This paper on "FEM as a Tool for Minimal Invasive Brain Surgery" was presented at the NAFEMS World Congress on Design, Simulation & Optimisation: Reliability & Applicability of Computational Methods - 9-11 April 1997, Stuttgart, Germany.

Summary

In this study, deformations and displacements of brain tissue are predicted in the region of interest (ROI), and thus any discrepancies between preoperative images and the actual anatomy during minimal invasive brain surgery can be eliminated. Due to the complexity of the problem. analytical solutions cannot be found. Thus, we use the finite element method (FEM) to determine the deformations and displacements of brain structures caused by changes of the direction of the vector of gravity, the discharge of liquor cerebrospinalis, and the mechanical forces exerted by the surgical instruments during the intervention. The characteristic properties of the brain structure, such as density and elasticity, are measured with an ultrasonic system, which has been developed by the authors.
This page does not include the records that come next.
(* ===== verification/K8sEvents.v ===== *)
(** * [src/k8s_events.rs]: the daemon's event listener

    Binding the socket, parsing and logging datagrams, aggregating repeats, and
    the requests sent to the API server. The HTTP client, URL type and clock
    formatting are parameters. *)

From S2P Require Import Prelude RustStr Cgroup Json Events.
Import Json.

Module K8sEvents.

Definition SERVICE_ACCOUNT_DIR : bytes := b! "/var/run/secrets/kubernetes.io/serviceaccount".
(** In seconds. *)
Definition AGGREGATION_TTL : Z := 3600.
Definition EVENT_SOCKET_MODE : Z := 384.
Definition MAX_AGGREGATION_KEYS : nat := Z.to_nat 10000.
Definition MAX_NAMESPACE_LEN : nat := 63.

(** ** [bind_socket] *)

(** What is at the socket path: a socket with its mode, another file, or a directory. *)
Inductive sock_node := Sock (mode : Z) | OtherFile | Dir.
Record SockFs := mkSockFs { sock_dir_mode : option Z; at_sock : option sock_node }.
Inductive bind_step := BEnsureDir | BDirMode | BRemove | BBind | BNonBlocking | BChmod | BFromStd.

Definition bind_socket (fault : bind_step → bool) (umask_mode : Z) (path : bytes) (fs : SockFs)
    : SockFs * result unit bind_step :=
  let bind fs :=
    let removed := match at_sock fs with
                   | Some Dir => fs
                   | _ => if fault BRemove then fs else mkSockFs (sock_dir_mode fs) None
                   end in
    match at_sock removed, fault BBind with
    | None, false =>
        let bound := mkSockFs (sock_dir_mode removed) (Some (Sock umask_mode)) in
        if fault BNonBlocking then (bound, Err BNonBlocking)
        else if fault BChmod then (bound, Err BChmod)
        else let private := mkSockFs (sock_dir_mode removed) (Some (Sock EVENT_SOCKET_MODE)) in
             if fault BFromStd then (private, Err BFromStd) else (private, Ok tt)
    | _, _ => (removed, Err BBind)
    end in
  match path_parent path with
  | None => bind fs
  | Some _ =>
      let '(dir, made) := ensure_private_dir (fault BEnsureDir)
                            (if fault BDirMode then Some umask_mode else None) (sock_dir_mode fs) in
      let fs := mkSockFs dir (at_sock fs) in
      match made with Err _ => (fs, Err BEnsureDir) | Ok _ => bind fs end
  end.

(** ** [Reason] *)

Inductive Reason := CoreDumped | CoreDumpSuppressed | CoreDiscardedNoStore.
#[global] Instance Reason_eq_dec : EqDecision Reason.
Proof. solve_decision. Defined.

Definition from_outcome (o : Events.Outcome) : option Reason :=
  match o with
  | Events.Uploaded => Some CoreDumped
  | Events.SuppressedRateLimit => Some CoreDumpSuppressed
  | Events.NoStoreDiscard => Some CoreDiscardedNoStore
  | Events.SkippedNonK8s | Events.Failed => None
  end.
Definition reason_str (r : Reason) : bytes :=
  match r with
  | CoreDumped => b! "CoreDumped"
  | CoreDumpSuppressed => b! "CoreDumpSuppressed"
  | CoreDiscardedNoStore => b! "CoreDiscardedNoStore"
  end.
Definition slug (r : Reason) : bytes :=
  match r with
  | CoreDumped => b! "coredumped"
  | CoreDumpSuppressed => b! "coredumpsuppressed"
  | CoreDiscardedNoStore => b! "corediscardednostore"
  end.

(** ** [Aggregator] *)

Record AggKey := mkKey { k_namespace : bytes; k_pod_uid : bytes; k_reason : Reason }.
#[global] Instance AggKey_eq_dec : EqDecision AggKey.
Proof. solve_decision. Defined.

Definition reason_code (r : Reason) : N :=
  match r with CoreDumped => 0 | CoreDumpSuppressed => 1 | CoreDiscardedNoStore => 2 end.
Definition code_reason (n : N) : Reason :=
  match n with 0%N => CoreDumped | 1%N => CoreDumpSuppressed | _ => CoreDiscardedNoStore end.
#[global] Instance AggKey_countable : Countable AggKey.
Proof.
  refine (inj_countable'
    (λ k, (k_namespace k, k_pod_uid k, reason_code (k_reason k)))
    (λ '(n, u, r), mkKey n u (code_reason r)) _).
  by intros [n u []].
Defined.

Record AggEntry := mkEntry { event_name_ : bytes; count : Z; created_at : Z }.
Abbreviation Aggregator := (gmap AggKey AggEntry).

(** [Instant::duration_since] saturates at zero. *)
Definition duration_since (now t : Z) : Z := Z.max 0 (now - t).

Definition prune (now : Z) (a : Aggregator) : Aggregator :=
  filter (λ kv, (duration_since now (created_at kv.2) < AGGREGATION_TTL)%Z) a.
Definition sweep (now : Z) (a : Aggregator) : Aggregator := prune now a.

Record Recorded := mkRecorded { r_event_name : bytes; is_new : bool; r_count : Z }.

Definition record (key : AggKey) (now : Z) (make_name : unit → bytes) (a : Aggregator)
    : Aggregator * option Recorded :=
  let a := prune now a in
  match a !! key with
  | Some e =>
      let e := mkEntry (event_name_ e) (wrap_u32 (count e + 1)) (created_at e) in
      (<[key := e]> a, Some (mkRecorded (event_name_ e) false (count e)))
  | None =>
      if decide (MAX_AGGREGATION_KEYS ≤ size a) then (a, None)
      else let name := make_name tt in
           (<[key := mkEntry name 1 now]> a, Some (mkRecorded name true 1))
  end.

(** ** Validation and naming *)

Definition is_dns1123_label (s : bytes) : bool :=
  let alnum c := is_ascii_lowercase c || is_ascii_digit c in
  match s with
  | [] => false
  | c :: _ =>
      bool_decide (length s ≤ MAX_NAMESPACE_LEN)
      && forallb (λ c, alnum c || is_byte "-"%byte c) s
      && alnum c && from_option alnum false (last s)
  end.

Definition event_name (pod_uid : bytes) (reason : Reason) (timestamp : Z) : bytes :=
  b! "coredrop-" ++ pod_uid ++ b! "-" ++ slug reason ++ b! "-" ++ to_string timestamp.

Definition note (payload : Events.CaptureEventPayload) : bytes :=
  let signal := default (to_string (Events.signal payload)) (Events.signal_name payload) in
  match Events.manifest_key payload with
  | Some key => b! "core dumped (signal " ++ signal ++ b! "); artifacts at " ++ key
  | None => b! "core dumped (signal " ++ signal ++ b! ")"
  end.

Record EventTarget := mkTarget { t_namespace : bytes; t_pod_name : bytes; t_pod_uid : bytes }.

Section client.
(** chrono: [from_timestamp] and [to_rfc3339_opts]. *)
Context (rfc3339_opts : Z → option bytes).

Definition rfc3339_micro (epoch_secs : Z) : bytes :=
  default (to_string epoch_secs) (rfc3339_opts epoch_secs).

Definition event_body (node name : bytes) (reason : Reason) (target : EventTarget)
    (payload : Events.CaptureEventPayload) : Value :=
  Obj [(b! "apiVersion", Str (b! "events.k8s.io/v1"));
       (b! "kind", Str (b! "Event"));
       (b! "metadata", Obj [(b! "name", Str name);
                            (b! "namespace", Str (t_namespace target))]);
       (b! "eventTime", Str (rfc3339_micro (Events.timestamp payload)));
       (b! "reportingController", Str (b! "coredrop"));
       (b! "reportingInstance", Str node);
       (b! "action", Str (b! "CoreCaptured"));
       (b! "reason", Str (reason_str reason));
       (b! "regarding", Obj [(b! "kind", Str (b! "Pod"));
                             (b! "apiVersion", Str (b! "v1"));
                             (b! "namespace", Str (t_namespace target));
                             (b! "name", Str (t_pod_name target));
                             (b! "uid", Str (t_pod_uid target))]);
       (b! "note", Str (note payload));
       (b! "type", Str (b! "Warning"))].

Definition series_patch (count : Z) (last_observed : bytes) : Value :=
  Obj [(b! "series", Obj [(b! "count", Num count);
                          (b! "lastObservedTime", Str last_observed)])].

(** ** The API client *)

(** A URL as its origin and decoded path segments; pushing a segment encodes
    it, and [.] and [..] are dropped. *)
Record Url := mkUrl { origin : bytes; segments : list bytes }.
Definition push_segment (s : bytes) (u : Url) : Url :=
  if bool_decide (s = b! "." ∨ s = b! "..") then u else mkUrl (origin u) (segments u ++ [s]).

(** A [reqwest::Client] as the program configures it: the timeout of a request and
    the only certificates it trusts, as DER. *)
Record Http := mkHttp { timeout_secs : Z; trusted : list bytes }.

Record EventClient := mkClient { http : Http; events_base_ : Url; token : bytes }.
An anisotropic behaviour of brain tissue was found with elasticity varying by about 15% depending on direction and location. The results of this study indicate that the knowledge of the inhomogeneous and anisotropic mechanical brain properties and of the applied forces permits the calculation of the optimal, i.e. least damaging, path for the surgical instrument from skull opening to the target by means of a Finite Element Analysis.